Wierzę tym ludziom. Wierzę, że ten rząd i to państwo zapewnia dziennikarzom upragnione poczucie wolności. Pozwala im na upojenie mianem „czwartej władzy” i poznanie tajników „inżynierii dusz”. Wierzę tym ludziom, ponieważ opierają swoje przekonanie na świadomości bycia po właściwej stronie i uczestnictwa w delektowaniu się technologią kłamstwa.
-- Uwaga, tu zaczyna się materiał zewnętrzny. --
(* ===== verification/Dma.v ===== *)
(** * Devices that share memory with the kernel

    A device with registers in the address space that reads and writes main
    memory by itself.  [dma] is what it does until the kernel looks at the
    shared memory the next time; the kernel's accesses to memory a device
    may write go through [look]. *)
From S2P Require Import Prelude Mem FrameAlloc Pmm Task Sched Pmap Ports.

Class DmaDevice (M : Type) := {
  reg_read : Z -> M -> Z * M;           (* offset *)
  reg_write : Z -> Z -> M -> M;         (* offset, value *)
  ram : M -> mem;
  set_ram : mem -> M -> M;
  dma : M -> M;
}.

(** A load of [n] bytes after the device has had its turn. *)
Definition look {M} `{DmaDevice M} (n : nat) (a : Z) (m : M) : Z * M := let m := dma m in (load n (ram m) a, m).

(** A store, and a copy of bytes into memory. *)
Definition put_mem {M} `{DmaDevice M} (n : nat) (a v : Z) (m : M) : M := set_ram (store n (ram m) a v) m.
Definition put_bytes_mem {M} `{DmaDevice M} (a : Z) (l : list Z) (m : M) : M := set_ram (write_bytes (ram m) a l) m.

(** What a driver works on: the kernel's frames and page tables (their memory
    is the device's), the ports and the device. *)
Section Machine.
Context {M : Type} `{DM : DmaDevice M} {P : Type}.

Record machine := mkMachine { k_vm : vm pmm; k_ports : P; k_dev : M }.

Definition with_vm (f : vm pmm -> vm pmm) (k : machine) : machine :=
  let v := f (set_mem (ram (k_dev k)) (k_vm k)) in mkMachine v (k_ports k) (set_ram (vm_mem v) (k_dev k)).
Definition with_dev (f : M -> M) (k : machine) : machine := mkMachine (k_vm k) (k_ports k) (f (k_dev k)).

(** [pmm_alloc_dma] and [pmm_free] on the machine's frames; a null pointer is not freed. *)
Definition alloc_dma (off pages : Z) (k : machine) : Z * machine :=
  let '(p, f) := pmm_alloc_dma off pages (vm_frames (k_vm k)) in (p, mkMachine (set_frames f (k_vm k)) (k_ports k) (k_dev k)).
Definition free_dma (off p pages : Z) (k : machine) : machine :=
  if p =? 0 then k else mkMachine (set_frames (pmm_free off p pages (vm_frames (k_vm k))) (k_vm k)) (k_ports k) (k_dev k).

(** [memset(a, 0, n)] *)
Definition clear_mem (a n : Z) (k : machine) : machine := with_dev (fun m => set_ram (fill (ram m) a 0 n) m) k.
End Machine.
Arguments machine : clear implicits.
Lemma nine_pages fs : length fs = 9%nat -> NoDup fs -> Forall (fun f => 0 <= f < 2 ^ 20) fs -> pages_ok off (map (fun f => 4096 * f + off) fs).
Proof.
  intros Hl Hnd Hall. assert (forall i, page_ix i -> exists f, fs !! Z.to_nat i = Some f /\ pg (map (fun f => 4096 * f + off) fs) i = 4096 * f + off) as Hpg.
  { intros i Hi. unfold page_ix in Hi. destruct (fs !! Z.to_nat i) as [f|] eqn:E; [|apply lookup_ge_None in E; lia]. exists f. split; [done|]. unfold pg, znth, zlookup.
    rewrite (proj2 (Z.ltb_ge i 0)) by lia. by rewrite list_lookup_fmap, E. }
  split.
  - intros i Hi. destruct (Hpg i Hi) as (f & E & ->). exists f. split; [|done]. exact (Forall_lookup_1 _ _ _ _ Hall E).
  - intros i j Hi Hj Hne. destruct (Hpg i Hi) as (f & E & ->), (Hpg j Hj) as (f' & E' & ->). assert (f <> f') as Hf.
    { intros ->. pose proof (NoDup_lookup _ _ _ _ Hnd E E'). unfold page_ix in *. lia. }
    unfold apart. lia.
Qed.

(** The schedule is closed once it is built. *)
Lemma rm_clear a n k : rm (clear_mem a n k) = fill (rm k) a 0 n.
Proof. unfold rm, clear_mem, with_dev. cbn [k_dev]. apply Hram. Qed.

Lemma same_out_fill g m i : page_ix i -> same_out g m (fill m (pg g i) 0 PAGE_SIZE).
Proof.
  intros Hi x Hx. unfold load8. rewrite fill_other; [done|]. unfold PAGE_SIZE. destruct (decide (pg g i <= x < pg g i + 4096)); [|lia]. exfalso. apply Hx. by exists i.
Qed.

Lemma frames_put g v n k : pages_ok off g -> (n <= 1024)%nat ->
  let k' := for_range n 0 (fun i => poke32 (pg g 0 + 4 * i) v) k in
  same_out g (rm k) (rm k') /\ (forall i, 0 <= i < Z.of_nat n -> cell g (rm k') 0 (4 * i) = v mod 2 ^ 32) /\
  (forall j o, page_ix j -> j <> 0 -> word_at o -> cell g (rm k') j o = cell g (rm k) j o).
Proof.
  intros Hg Hn. pose proof (for_range_ind (fun n k' => 0 <= n <= 1024 -> same_out g (rm k) (rm k') /\ (forall i, 0 <= i < n -> cell g (rm k') 0 (4 * i) = v mod 2 ^ 32) /\
    (forall j o, page_ix j -> j <> 0 -> word_at o -> cell g (rm k') j o = cell g (rm k) j o)) n 0 (fun i => poke32 (pg g 0 + 4 * i) v) k) as H. cbv beta in H.
  apply H; [intros _; split; [by intros x|]; split; [lia|done]| |lia]. clear H. intros i k' Hi IH Hr. destruct IH as (Ho & Hc & Hs); [lia|].
  assert (page_ix 0) as H0 by (unfold page_ix; lia). assert (word_at (4 * i)) as Hw by (unfold word_at; lia). rewrite (rm_put Hram). split_and!.
  - intros x Hx. rewrite (same_out_store g _ 0 (4 * i) v) by done. by apply Ho.
  - intros j Hj. destruct (decide (j = i)) as [->|]; [apply cell_store_same|]. rewrite (cell_store_other off g Hg) by (done || lia || (unfold word_at; lia)). apply Hc. lia.
  - intros j o Hj Hne Ho'. rewrite (cell_store_other off g Hg) by (done || by left). by apply Hs.
Qed.
(* ===== verification/Lapic.v ===== *)
(** * The local APIC timer (kernel/src/sys/lapic.c)

    Registers in memory, the model-specific registers and the counter of
    timer interrupts as the calibration loop sees them: [pause] is a turn of
    that loop, during which interrupts may arrive. *)
From S2P Require Import Prelude Mem FrameAlloc Pmm Task Sched Pmap Ports Dma.

Definition MSR_APIC_BASE : Z := 0x1B.
Definition LAPIC_ID : Z := 0x020.
Definition LAPIC_EOI : Z := 0x0B0.
Definition LAPIC_SPURIOUS : Z := 0x0F0.
Definition LAPIC_TIMER_LVT : Z := 0x320.
Definition LAPIC_INIT_CNT : Z := 0x380.
Definition LAPIC_CUR_CNT : Z := 0x390.
Definition LAPIC_DIVIDE : Z := 0x3E0.
Definition LAPIC_VA : Z := 0xffffffffb0000000.
Definition LAPIC_VECTOR : Z := 48.
Definition TIMER_HZ : Z := 50.

Class CpuClock (M : Type) := {
  rdmsr : Z -> M -> Z;
  wrmsr : Z -> Z -> M -> M;
  pit_ticks : M -> Z;
  pause : M -> M;
}.

Section Lapic.
Context {M : Type} `{DM : DmaDevice M} `{CK : CpuClock M} {P : Type} `{PT : Ports P}.
Variables (off kernel_pml4 : Z).
Implicit Types (k : machine M P).

Definition lapic_read (reg : Z) (m : M) : Z * M := reg_read reg m.
Definition lapic_write (reg v : Z) (m : M) : M := reg_write reg v m.

(** [lapic] is the address the registers are mapped at, 0 before. *)
Definition lapic_active (lapic : Z) : bool := negb (lapic =? 0).
Definition lapic_eoi (lapic : Z) (m : M) : M := if lapic_active lapic then lapic_write LAPIC_EOI 0 m else m.

(** Without enough ticks the loop does not end: [None] without fuel. *)
Fixpoint wait_ticks (fuel : nat) (target : Z) (m : M) : option M :=
  match fuel with
  | O => None
  | S f => if pit_ticks m <? target then wait_ticks f target (pause m) else Some m
  end.

(** From the counts in three ticks to counts a second. *)
Definition ticks_frequency (elapsed : Z) : Z := u32 (elapsed * 182065 / (3 * 10000)).

Definition calibrate_frequency (fuel : nat) (m : M) : option (Z * M) :=
  let m := lapic_write LAPIC_DIVIDE 0xB m in
  let m := lapic_write LAPIC_TIMER_LVT (Z.lor 0x10000 0xFF) m in
  let m := lapic_write LAPIC_INIT_CNT 0xFFFFFFFF m in
  match wait_ticks fuel 3 m with
  | None => None
  | Some m =>
      let '(cur, m) := lapic_read LAPIC_CUR_CNT m in
      let elapsed := u32 (0xFFFFFFFF - cur) in
      Some (ticks_frequency elapsed, lapic_write LAPIC_INIT_CNT 0 (lapic_write LAPIC_TIMER_LVT 0x10000 m))
  end.

(** Enable the unit, if it is not, and map its registers. *)
Definition lapic_map k : machine M P :=
  let base_msr := rdmsr MSR_APIC_BASE (k_dev k) in
  let '(base_msr, k) :=
    if Z.land base_msr (Z.shiftl 1 11) =? 0 then
      let v := Z.lor base_msr (Z.shiftl 1 11) in (v, with_dev (wrmsr MSR_APIC_BASE v) k)
    else (base_msr, k) in
  let phys := Z.land base_msr 0xFFFFF000 in
  with_vm (pmap_map (H := pmm_frame_alloc off) off kernel_pml4 LAPIC_VA phys (Z.lor (Z.lor PTE_WRITE PTE_NOCACHE) PTE_PRESENT)) k.

(** The result, the address of the registers and the machine. *)
Definition lapic_init (fuel : nat) k : option (bool * Z * machine M P) :=
  let k := lapic_map k in
  let '(_, m) := lapic_read LAPIC_ID (k_dev k) in
  let m := lapic_write LAPIC_SPURIOUS (Z.lor 0xFF 0x100) m in
  match calibrate_frequency fuel m with
  | None => None
  | Some (freq, m) =>
      if freq =? 0 then Some (false, LAPIC_VA, mkMachine (k_vm k) (k_ports k) m)
      else
        let '(pic, p) := inb 0x21 (k_ports k) in
        let p := outb 0x21 (u8 (Z.lor pic 0x01)) p in
        let m := lapic_write LAPIC_DIVIDE 0xB m in
        let m := lapic_write LAPIC_TIMER_LVT (Z.lor LAPIC_VECTOR 0x20000) m in
        let m := lapic_write LAPIC_INIT_CNT (freq / TIMER_HZ) m in
        Some (true, LAPIC_VA, mkMachine (k_vm k) p m)
  end.
End Lapic.

(** * The period of the timer

    A unit with a bank of registers and a counter that runs down by [a_rate]
    in a turn of the calibration loop, a tick of the interval timer. *)
Record apic := mkApic { a_ram : mem; a_regs : Z -> Z; a_msr : Z; a_ticks : Z; a_rate : Z }.
Definition a_set (r v : Z) (a : apic) : apic := mkApic (a_ram a) (<[r := v]> (a_regs a)) (a_msr a) (a_ticks a) (a_rate a).

#[export] Instance apic_device : DmaDevice apic := {
  ram := a_ram;
  set_ram m a := mkApic m (a_regs a) (a_msr a) (a_ticks a) (a_rate a);
  dma a := a;
  reg_read r a := (a_regs a r, a);
  reg_write r v a := if r =? LAPIC_INIT_CNT then a_set LAPIC_CUR_CNT v (a_set r v a) else a_set r v a;
}.
#[export] Instance apic_clock : CpuClock apic := {
  rdmsr r a := a_msr a;
  wrmsr r v a := mkApic (a_ram a) (a_regs a) v (a_ticks a) (a_rate a);
  pit_ticks := a_ticks;
  pause a := mkApic (a_ram a) (<[LAPIC_CUR_CNT := a_regs a LAPIC_CUR_CNT - a_rate a]> (a_regs a)) (a_msr a) (a_ticks a + 1) (a_rate a);
}.

(** Counts up to 707 million in three ticks do not overflow the frequency. *)
Lemma frequency_exact e : 0 <= e <= 707000000 -> ticks_frequency e = e * 182065 / 30000.
Proof. intros He. unfold ticks_frequency. change (3 * 10000) with 30000. apply u32_small. split; [apply Z.div_pos; lia|apply Z.div_lt_upper_bound; lia]. Qed.

(** Above, they do: the timer would be set for a slower clock. *)
Example frequency_wraps : ticks_frequency 708000000 < 708000000 * 182065 / 30000.
Proof. vm_compute. reflexivity. Qed.

(** The timer is left periodic on its vector, with a fiftieth of the counts a
    second that were measured. *)
Lemma calibrate_value a : a_ticks a = 0 -> 0 < a_rate a -> 3 * a_rate a <= 707000000 ->
  exists a', calibrate_frequency 4 a = Some (3 * a_rate a * 182065 / 30000, a') /\ a_rate a' = a_rate a.
Proof.
  intros Ht Hr Hm. unfold calibrate_frequency. destruct a as [m r msr t rate]. cbn [a_ticks a_rate] in *. subst t.
  unfold lapic_write, lapic_read. cbn -[u32 ticks_frequency insert Z.mul Z.div Z.sub]. eexists (mkApic _ _ _ _ rate). split; [|done]. f_equal. apply pair_equal_spec. split; [|reflexivity].
  rewrite !fn_lookup_insert. cbn [a_regs]. rewrite fn_lookup_insert. replace (4294967295 - (4294967295 - rate - rate - rate)) with (3 * rate) by lia. rewrite u32_small by lia. apply frequency_exact; lia.
Qed.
Z tym przekonaniem żyli w latach komunizmu, mając pewność, że bycie po stronie „pana” zapewni im nie tylko dochody i profity ale obdarzy również poczuciem wyższości wynikającym z roli małych demiurgów posługujących wokół pańskiego stołu.. Ilu z nich mogłoby doświadczyć podobnych rozkoszy, gdyby droga kariery była uzależniona od zdolności intelektu lub sprawności pióra?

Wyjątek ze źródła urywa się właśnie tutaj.